Design Step 4

Design Step 4

In this phase of our capstone project, we focused on advancing the development of our wireless heating pad prototype. We began testing different battery types to find the most effective option for consistent heat, portability, and user safety. We also completed a life cycle assessment to evaluate the environmental impact of our product from production to disposal. These steps helped guide our design decisions as we continue refining the functionality and sustainability of our prototype.

NGSS Standards: 

NGSS.HS-ETS1-3
We evaluated different design solutions based on constraints like cost, safety, aesthetics, and battery life. By comparing experimental data and prioritizing features based on user needs, we made thoughtful trade-offs to improve the overall product.

DCI – ETS1
Our team worked to clearly define the constraints involved in designing a wireless heating pad—such as power limits from USB batteries and risks of overheating—and used those constraints to guide our engineering decisions.

DCI – ETS1.B
When comparing solutions like different battery types, we considered user safety, reliability, and aesthetics. We also thought about how our pad would impact users' day-to-day lives, especially those needing mobility or pain relief.

DCI – ETS1.C
We broke down high-level goals (like wireless heating) into subcomponents, such as material selection, energy source, heating range, and control method. This systematic decomposition helped us make progress step-by-step and understand where trade-offs were necessary.

Content

Classification Scheme:
We created a classification scheme to sort all of our ideas for materials, heating elements, and battery setups. This helped us compare each option based on heat output, safety, flexibility, and cost.

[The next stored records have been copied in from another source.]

(** C9. The adapter trims its argument before encoding: the library is
    given [strip s], the same job as for [strip s] itself, so [s] and
    [strip s] come out as the same buffer (or the same exception); after
    the handler's own trim the second trim changes nothing. *)
Theorem generate_qr_code_trims (s : pystr) (log : call_log) :
  qr_data (adapter_job s) = strip s
  /\ adapter_job (strip s) = adapter_job s
  /\ fst (generate_qr_code (strip s) log) = fst (generate_qr_code s log)
  /\ qr_data (adapter_job (strip s)) = strip s.
Proof.
  split; [done|]. split; [apply adapter_job_strip|]. split.
  - rewrite !generate_qr_code_run, adapter_job_strip.
    by destruct (qrcode (adapter_job s)).
  - by rewrite adapter_job_strip.
Qed.

(** C10. The emptiness check comes first and both checks read the trimmed
    value: a POST whose [data] trims to the empty string gets the HTTP 400
    JSON answer however long the raw value is; otherwise the error page is
    sent exactly when the trimmed value is longer than 1000 characters; and
    two submissions with the same trimmed value get the same response. *)
Theorem home_post_checks_trimmed (request : Request) (log : call_log) :
  method request = "POST" ->
  (trimmed_data request = [] -> serve_home request log = (empty_input_response, log))
  /\ (trimmed_data request <> [] ->
        (fst (serve_home request log) = too_long_response
           <-> (1000 < length (trimmed_data request))%nat))
  /\ (forall request', method request' = "POST" ->
        trimmed_data request' = trimmed_data request ->
        serve_home request' log = serve_home request log).
Proof.
  intros Hm. split; [|split].
  - intros Hd. by rewrite (serve_home_post _ _ Hm), Hd.
  - intros _. by apply too_long_iff.
  - intros request' Hm' Hd. by rewrite (serve_home_post _ _ Hm), (serve_home_post _ _ Hm'), Hd.
Qed.

(** ** More facts about [strip] *)

Lemma blank_app (a b : pystr) : blank a -> blank b -> blank (a ++ b).
Proof. unfold blank. intros Ha Hb. by apply Forall_app. Qed.

Lemma lstrip_app_blank (ws s : pystr) : blank ws -> lstrip (ws ++ s) = lstrip s.
Proof.
  induction 1 as [|c r Hc _ IH]; simpl; [done|]. by rewrite Hc.
Qed.

Lemma rstrip_app_blank (s ws : pystr) : blank ws -> rstrip (s ++ ws) = rstrip s.
Proof.
  intros Hws. induction s as [|c r IH]; simpl; [by apply rstrip_blank|].
  by rewrite IH.
Qed.

Lemma lstrip_app_kept (s t : pystr) : lstrip s <> [] -> lstrip (s ++ t) = lstrip s ++ t.
Proof.
  induction s as [|c r IH]; simpl; [done|].
  destruct (isspace c); [apply IH|done].
Qed.

(** Whitespace around a string does not change what it trims to. *)
Lemma strip_pad (a s b : pystr) : blank a -> blank b -> strip (a ++ s ++ b) = strip s.
Proof.
  intros Ha Hb. unfold strip. rewrite (lstrip_app_blank _ _ Ha).
  destruct (lstrip s) as [|c r] eqn:Es.
  - by rewrite (lstrip_blank (s ++ b)) by (apply blank_app; [by apply lstrip_nil_blank|done]).
  - rewrite lstrip_app_kept by (by rewrite Es). rewrite Es.
    by apply rstrip_app_blank.
Qed.

Lemma length_lstrip (s : pystr) : (length (lstrip s) <= length s)%nat.
Proof.
  induction s as [|c r IH]; simpl; [done|]. destruct (isspace c); simpl; lia.
Qed.

Lemma length_rstrip (s : pystr) : (length (rstrip s) <= length s)%nat.
Proof.
  induction s as [|c r IH]; simpl; [done|].
  destruct (rstrip r); [destruct (isspace c)|]; simpl in *; lia.
Qed.

(** Trimming never lengthens. *)
Lemma length_strip (s : pystr) : (length (strip s) <= length s)%nat.
Proof.
  unfold strip. pose proof (length_rstrip (lstrip s)). pose proof (length_lstrip s). lia.
Qed.

(** ** More facts about the framework *)

Lemma same_name_eq (a b : string) : same_name a b = true <-> lower_name a = lower_name b.
Proof. unfold same_name. apply String.eqb_eq. Qed.

Lemma same_name_sym (a b : string) : same_name a b = same_name b a.
Proof. unfold same_name. apply String.eqb_sym. Qed.

(** Two names that match a third match each other. *)
Lemma same_name_other (n name other : string) :
  same_name n name = true -> same_name other name = false -> same_name n other = false.
Proof.
  intros Hn Ho. destruct (same_name n other) eqn:E; [|done].
  apply same_name_eq in Hn, E.
  assert (same_name other name = true) as Hc by (apply same_name_eq; congruence).
  congruence.
Qed.

Lemma getlist_removed_other (name other : string) (hs : headers) :
  same_name other name = false ->
  headers_getlist other (List.filter (fun f => negb (same_name (fst f) name)) hs)
  = headers_getlist other hs.
Proof.
  intros Ho. unfold headers_getlist.
  induction hs as [|[n v] r IH]; [done|]. simpl.
  destruct (same_name n name) eqn:En; simpl.
  - by rewrite (same_name_other _ _ _ En Ho).
  - destruct (same_name n other); simpl; by rewrite IH.
Qed.

(** [headers[name] = value] leaves the fields of every other name alone. *)
Lemma getlist_set_other (name value other : string) (hs : headers) :
  same_name other name = false ->
  headers_getlist other (headers_set name value hs) = headers_getlist other hs.
Proof.
  intros Ho. induction hs as [|[n v] r IH]; simpl.
  - unfold headers_getlist. simpl. by rewrite same_name_sym, Ho.
  - destruct (same_name n name) eqn:En.
    + pose proof (getlist_removed_other name other r Ho) as Hr.
      unfold headers_getlist in *. simpl.
      rewrite (same_name_sym name other), Ho, (same_name_other _ _ _ En Ho). by simpl.
    + unfold headers_getlist in *. simpl.
      destruct (same_name n other); simpl; by rewrite IH.
Qed.

(** The first field sent under [key] is the one read, whatever comes
    before it under other names or after it. *)
Lemma form_get_first (before after : list (pystr * pystr)) (key v default : pystr) :
  (forall w, (key, w) ∉ before) ->
  form_get (before ++ (key, v) :: after) key default = v.
Proof.
  induction before as [|[k w] r IH]; intros Hno; simpl.
  - by rewrite decide_True.
  - destruct (decide (k = key)) as [->|Hk].
    + exfalso. apply (Hno w). by left.
    + apply IH. intros w' Hw'. apply (Hno w'). by right.
Qed.

(** ** More on the handler *)

(** Any method but POST gets the form, and nothing else happens. *)
Lemma serve_home_not_post (request : Request) (log : call_log) :
  method request <> "POST" -> serve_home request log = (form_page, log).
Proof.
  intros Hm. unfold serve_home, home.
  by apply String.eqb_neq in Hm as ->.
Qed.

(** The handler reads the form only through its first [data] field. *)
Lemma serve_home_reads_data (request request' : Request) (log : call_log) :
  method request = method request' -> raw_data request = raw_data request' ->
  serve_home request log = serve_home request' log.
Proof.
  unfold serve_home, home, raw_data. by intros -> ->.
Qed.

(** X1. On a POST the JSON error is the answer exactly when the [data]
    field, as read (the empty string when absent), is blank; no other
    answer is of type [application/json]. *)
Theorem json_error_iff_blank (request : Request) (log : call_log) :
  method request = "POST" ->
  (fst (serve_home request log) = empty_input_response <-> blank (raw_data request))
  /\ (mimetype (fst (serve_home request log)) = "application/json"
        <-> blank (raw_data request)).
Proof.
  intros Hm. rewrite (serve_home_post _ _ Hm).
  rewrite <- (strip_nil_iff (raw_data request)).
  change (strip (raw_data request)) with (trimmed_data request).
  destruct (trimmed_data request) as [|c r]; [by split|].
  destruct (1000 <? length (c :: r))%nat; [by split|].
  destruct (qrcode (adapter_job (c :: r))); by split.
Qed.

Mind Map/Decomposition Flow Chart:
We designed a flow chart that broke down the heating pad into its essential sub-systems: heating element, insulation, power source, outer casing, and user interaction. This helped us assign team responsibilities and focus on refining each part independently.

Human-Centered Design:
User feedback played a major role in how we shaped the project. We used survey responses and in-person interviews to better understand comfort preferences, pain points with traditional heating pads, and mobility needs. Our design prioritizes soft materials, low weight, and easy charging.

Prototype:
We built a working prototype using flexible carbon fiber heating wire, felt insulation, and fabric covering. The heating system is powered by a rechargeable USB battery, and we're currently testing heat performance over different time intervals.

Survey:
We surveyed students, family members, and athletes to learn what they would expect from a wireless heating pad. The results influenced our choices in heat level, size, and materials.

Mentor:
Our mentor helped us think through safe power limits and suggested insulation methods to improve thermal efficiency. Their feedback was instrumental in refining the electronics setup.

Demand & Wish List:
We updated our demand and wish list to include better heat retention, lighter materials, and longer battery life. These goals continue to guide our design decisions.

Functionality:
We focused on ensuring the pad heats evenly, maintains a consistent temperature, and is easy to turn on/off via a basic switch. Our goal is to balance technical performance with everyday ease of use.

CAD:
We used Onshape and Tinkercad to model the internal layout of the heating elements and battery compartments. These designs helped us visualize size, fit, and wire routing.

Life Cycle:
We considered the product’s full life cycle—from material sourcing (like reusable fabric) to charging and future recycling. We're exploring ways to make the pad more sustainable by using rechargeable power and minimizing e-waste.

Reflection

This phase went well in terms of communication. Our team stayed in sync by clearly dividing tasks and regularly checking in, and we kept in touch with our mentor to get helpful feedback. We also started building our conscious learner skills by testing different batteries to improve our heat output and energy efficiency.

One area we still need to improve is time management. There were times we could’ve used class periods more effectively, especially when waiting for materials. Moving forward, we’ll focus on using downtime to refine our prototype and documentation. We also need to keep pushing the prototype further, especially in areas like durability, outer design, and long-term wearability.